Excerpt
The researchers warned, however, that the use of the combination must be weighed for each patient because toxicities in the combination were higher than with dexamethasone alone.
But they also said that both regimens have low progression rates as pre-transplant therapy, and both would negate the need for intravenous vincristine-doxorubicin-dexamethasone (VAD) therapy.
The study, coordinated by the Eastern Cooperative Oncology Group (ECOG), included newly diagnosed, untreated patients with symptomatic multiple myeloma. Patients were randomized to receive one-month cycles of oral thalidomide at 200 mg/day plus dexamethasone at 40 mg (103 patients), or dexamethasone at 40 mg alone (104).
“Our goal was to develop safe induction regimens for patients like this, so they could then proceed to more aggressive strategies,” said first author S. Vincent Rajkumar, MD, Associate Professor of Medicine in the Division of Hematology at the Mayo Clinic.
Dr. Rajkumar was the recipient at this meeting of Celgene Corporation's Young Investigator Award for significant research contributions in clinical hematology by a clinician under the age of 45.
The primary study endpoint was best response at four months on an intent-to-treat basis, and the patients' median age was 65.
Among 198 evaluable patients, 63% of those receiving the combination therapy had a response, compared with 41% of those receiving dexamethasone alone.
Response was defined as a decrease in serum and urine monoclonal protein by 50%, verified on two consecutive determinations separated by at least two weeks.
The rapid median time to response—1.1 months—was the same for both groups of patients.
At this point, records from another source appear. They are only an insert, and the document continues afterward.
(** ** What a loop removes from one collection *)

Lemma foldl_field_del {B} (f : SaveData → B → SaveData) (p : SaveData → list string)
    (Q : B → string → Prop) :
  (∀ w b x, x ∈ p (f w b) ↔ x ∈ p w ∧ ¬ Q b x) →
  ∀ l w x, x ∈ p (foldl f w l) ↔ x ∈ p w ∧ ¬ ∃ b, b ∈ l ∧ Q b x.
Proof.
  intros Hstep. induction l as [|b l IH]; intros w x; simpl.
  - split; [|tauto]. intros ?. split; [done|]. intros (b & Hb & _).
    by apply elem_of_nil in Hb.
  - rewrite IH, Hstep. split.
    + intros [[? Hb] Hl]. split; [done|]. intros (b' & Hb' & HQ).
      apply elem_of_cons in Hb' as [-> | ?]; [done|]. apply Hl. by exists b'.
    + intros [? Hn]. split_and!; [done | |].
      * intros HQ. apply Hn. exists b. split; [by left | done].
      * intros (b' & ? & ?). apply Hn. exists b'. split; [by right | done].
Qed.

Lemma disableChallenge_achievements w c x :
  x ∈ achievements (disableChallenge challenges logbookEntries w c)
  ↔ x ∈ achievements w ∧ ¬ c_achievement c = x.
Proof.
  unfold disableChallenge. rewrite foldl_unmarkEntry, foldl_revokeUnlock. simpl.
  rewrite elem_of_delete. split; intros [? ?]; split; congruence.
Qed.

Lemma disableChallenge_unviewed w c x :
  x ∈ unviewedAchievements (disableChallenge challenges logbookEntries w c)
  ↔ x ∈ unviewedAchievements w ∧ ¬ c_achievement c = x.
Proof.
  unfold disableChallenge. rewrite foldl_unmarkEntry, foldl_revokeUnlock. simpl.
  rewrite elem_of_delete. split; intros [? ?]; split; congruence.
Qed.

Lemma disableChallenge_viewedUnlockables w c x :
  x ∈ viewedUnlockables (disableChallenge challenges logbookEntries w c)
  ↔ x ∈ viewedUnlockables w ∧ ¬ x ∈ c_unlocks c.
Proof.
  unfold disableChallenge. rewrite foldl_unmarkEntry, foldl_revokeUnlock. simpl.
  rewrite elem_of_deleteAll. tauto.
Qed.

(** ** Disabling a logbook entry *)

Lemma shouldDisable_spec c E (vv : list string) :
  shouldDisableChallengeForEntry challenges logbookEntries c E vv = true
  ↔ List.length (entriesFor (c_id c)) = 1
    ∨ ∀ e, e ∈ entriesFor (c_id c) → e_id e ≠ e_id E → e_unlockId e ∉ vv.
Proof.
  unfold shouldDisableChallengeForEntry.
  destruct (Nat.eqb (List.length (entriesFor (c_id c))) 1) eqn:El.
  - apply Nat.eqb_eq in El. split; [by left | done].
  - apply Nat.eqb_neq in El. rewrite negb_true_iff. split.
    + intros Hex. right. intros e He Hne Hin.
      assert (existsb (λ entry, negb (e_id entry =? e_id E)%string
                                && JsSet.has (e_unlockId entry) vv)
                (entriesFor (c_id c)) = true) as Habs; [|congruence].
      apply existsb_exists. exists e. split; [by apply list_elem_of_In|].
      apply andb_true_iff. split.
      * apply negb_true_iff, String.eqb_neq, Hne.
      * by apply has_true.
    + intros [?|H]; [done|]. apply existsb_false_intro. intros e He.
      destruct (String.eqb (e_id e) (e_id E)) eqn:Eid; [done|]. simpl.
      apply has_false, H; [done|]. by apply String.eqb_neq.
Qed.

Lemma shouldDisable_ofArray c E (l : list string) :
  shouldDisableChallengeForEntry challenges logbookEntries c E (JsSet.ofArray l)
  = shouldDisableChallengeForEntry challenges logbookEntries c E l.
Proof.
  apply eq_true_iff_eq. rewrite !shouldDisable_spec.
  split; (intros [?|H]; [by left | right]); intros e He Hne;
    specialize (H e He Hne); by rewrite elem_of_ofArray in *.
Qed.

Lemma toggleLogbookEntry_disable_unfold s E :
  toggleEntry s E false
  = foldl (disableChallenge challenges logbookEntries)
      (applyLogbookStats E false
         match pickupOf E with
         | Some p =>
             updDiscoveredPickups (JsSet.delete p)
               (deleteAliases E
                  (updViewedViewables (JsSet.delete (e_unlockId E))
                     (updUnlocks (JsSet.delete (e_unlockId E)) (openSets s))))
         | None =>
             deleteAliases E
               (updViewedViewables (JsSet.delete (e_unlockId E))
                  (updUnlocks (JsSet.delete (e_unlockId E)) (openSets s)))
         end)
      (filter (λ c, shouldDisableChallengeForEntry challenges logbookEntries c E
                      (viewedViewables s) = true)
         (challengesFor (e_id E))).
Proof.
  unfold toggleLogbookEntry. simpl. f_equal.
  apply list_filter_iff. intros c. by rewrite shouldDisable_ofArray.
Qed.

(** C2. Disabling a logbook entry [E] disables exactly the challenges linked
    to [E] for which [shouldDisableChallengeForEntry] holds on the
    [viewedViewables] of the input state, taken before any removal. The rule
    holds when the challenge links to exactly one entry, and otherwise only
    when every other entry the challenge links to has its unlock id absent
    from that snapshot. The challenges so selected, and no other achievement
    id, leave [achievements] and [unviewedAchievements]; their unlock ids
    leave [viewedUnlockables] and [unlocks]; and the markers of every entry
    they link to are removed. *)
Theorem toggleLogbookEntry_disable_cascade (s : SaveData) (E : LogbookEntry) :
  let r := toggleEntry s E false in
  let selected c :=
    c ∈ challengesFor (e_id E)
    ∧ shouldDisableChallengeForEntry challenges logbookEntries c E (viewedViewables s) = true in
  (∀ c vv,
     shouldDisableChallengeForEntry challenges logbookEntries c E vv = true
     ↔ List.length (entriesFor (c_id c)) = 1
       ∨ ∀ e, e ∈ entriesFor (c_id c) → e_id e ≠ e_id E → e_unlockId e ∉ vv)
  ∧ (∀ a, a ∈ achievements r
          ↔ a ∈ achievements s ∧ ¬ ∃ c, selected c ∧ c_achievement c = a)
  ∧ (∀ a, a ∈ unviewedAchievements r
          ↔ a ∈ unviewedAchievements s ∧ ¬ ∃ c, selected c ∧ c_achievement c = a)
  ∧ (∀ u, u ∈ viewedUnlockables r
          ↔ u ∈ viewedUnlockables s ∧ ¬ ∃ c, selected c ∧ u ∈ c_unlocks c)
  ∧ (∀ c, selected c →
          (∀ u, u ∈ c_unlocks c → u ∉ unlocks r)
          ∧ (∀ e, e ∈ entriesFor (c_id c) →
                  (e_unlockId e ∉ viewedViewables r) ∧ (e_unlockId e ∉ unlocks r)
                  ∧ (∀ p, pickupOf e = Some p → p ∉ discoveredPickups r))).
Proof.
  intros r selected. subst r. rewrite toggleLogbookEntry_disable_unfold.
  set (w := applyLogbookStats E false _).
  assert (achievements w = JsSet.ofArray (achievements s)
          ∧ unviewedAchievements w = JsSet.ofArray (unviewedAchievements s)
          ∧ viewedUnlockables w = JsSet.ofArray (viewedUnlockables s)) as (Ha & Hn & Hv).
  { subst w.
    match goal with
    | |- context [applyLogbookStats E false ?w0] =>
        destruct (applyLogbookStats_fields E false w0) as (-> & -> & -> & _)
    end.
    destruct (pickupOf E); simpl; done. }
  assert (∀ c, (c ∈ filter (λ c, shouldDisableChallengeForEntry challenges
                                   logbookEntries c E (viewedViewables s) = true)
                      (challengesFor (e_id E))) ↔ selected c) as Hsel.
  { intros c. subst selected. simpl. rewrite list_elem_of_filter. tauto. }
  split_and!.
  - intros c vv. apply shouldDisable_spec.
  - intros a.
    rewrite (foldl_field_del _ achievements _ disableChallenge_achievements).
    rewrite Ha, elem_of_ofArray. setoid_rewrite Hsel. done.
  - intros a.
    rewrite (foldl_field_del _ unviewedAchievements _ disableChallenge_unviewed).
    rewrite Hn, elem_of_ofArray. setoid_rewrite Hsel. done.
  - intros u.
    rewrite (foldl_field_del _ viewedUnlockables _ disableChallenge_viewedUnlockables).
    rewrite Hv, elem_of_ofArray. setoid_rewrite Hsel. done.
  - intros c Hc. apply Hsel in Hc. revert c Hc.
    apply (foldl_establish (disableChallenge challenges logbookEntries)
             (λ c w,
                (∀ u, u ∈ c_unlocks c → u ∉ unlocks w)
                ∧ (∀ e, e ∈ entriesFor (c_id c) →
                        (e_unlockId e ∉ viewedViewables w) ∧ (e_unlockId e ∉ unlocks w)
                        ∧ (∀ p, pickupOf e = Some p → p ∉ discoveredPickups w)))).
    + intros w' c. unfold disableChallenge.
      rewrite foldl_unmarkEntry, foldl_revokeUnlock. simpl. split.
      * intros u Hu. rewrite !elem_of_deleteAll. tauto.
      * intros e He. split_and!.
        -- rewrite elem_of_deleteAll. intros [Hn' _]. apply Hn'.
           apply list_elem_of_fmap. by exists e.
        -- rewrite elem_of_deleteAll. intros [Hn' _]. apply Hn'.
           apply list_elem_of_fmap. by exists e.
        -- intros p Hp. rewrite elem_of_deleteAll. intros [Hn' _]. apply Hn'.
           apply list_elem_of_omap. by exists e.
    + intros w' c c' [IH1 IH2].
      destruct (disableChallenge_shrinks w' c') as (_ & _ & _ & S4 & S5 & S6 & _).
      split.
      * intros u Hu Hin. by apply (IH1 u Hu), S4.
      * intros e He. destruct (IH2 e He) as (I1 & I2 & I3). split_and!.
        -- intros Hin. by apply I1, S5.
        -- intros Hin. by apply I2, S4.
        -- intros p Hp Hin. by apply (I3 p Hp), S6.
Qed.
Confirmed disease progression occurred within the first four months of therapy in three combination-arm patients and in two dexamethasone-alone patients.
Grade 3 or higher non-hematologic toxicities within approximately four months of initiation of therapy occurred in 68% of the combination-arm patients vs 43% in the dexamethasone-alone arm.
Grade 3 or higher cardiac ischemia occurred in three Thal-Dex patients at four months vs two in the single-agent arm.
“This combination demonstrates a superior response,” Dr. Rajkumar said, “but it should be considered on an individual basis due to the higher toxicity level.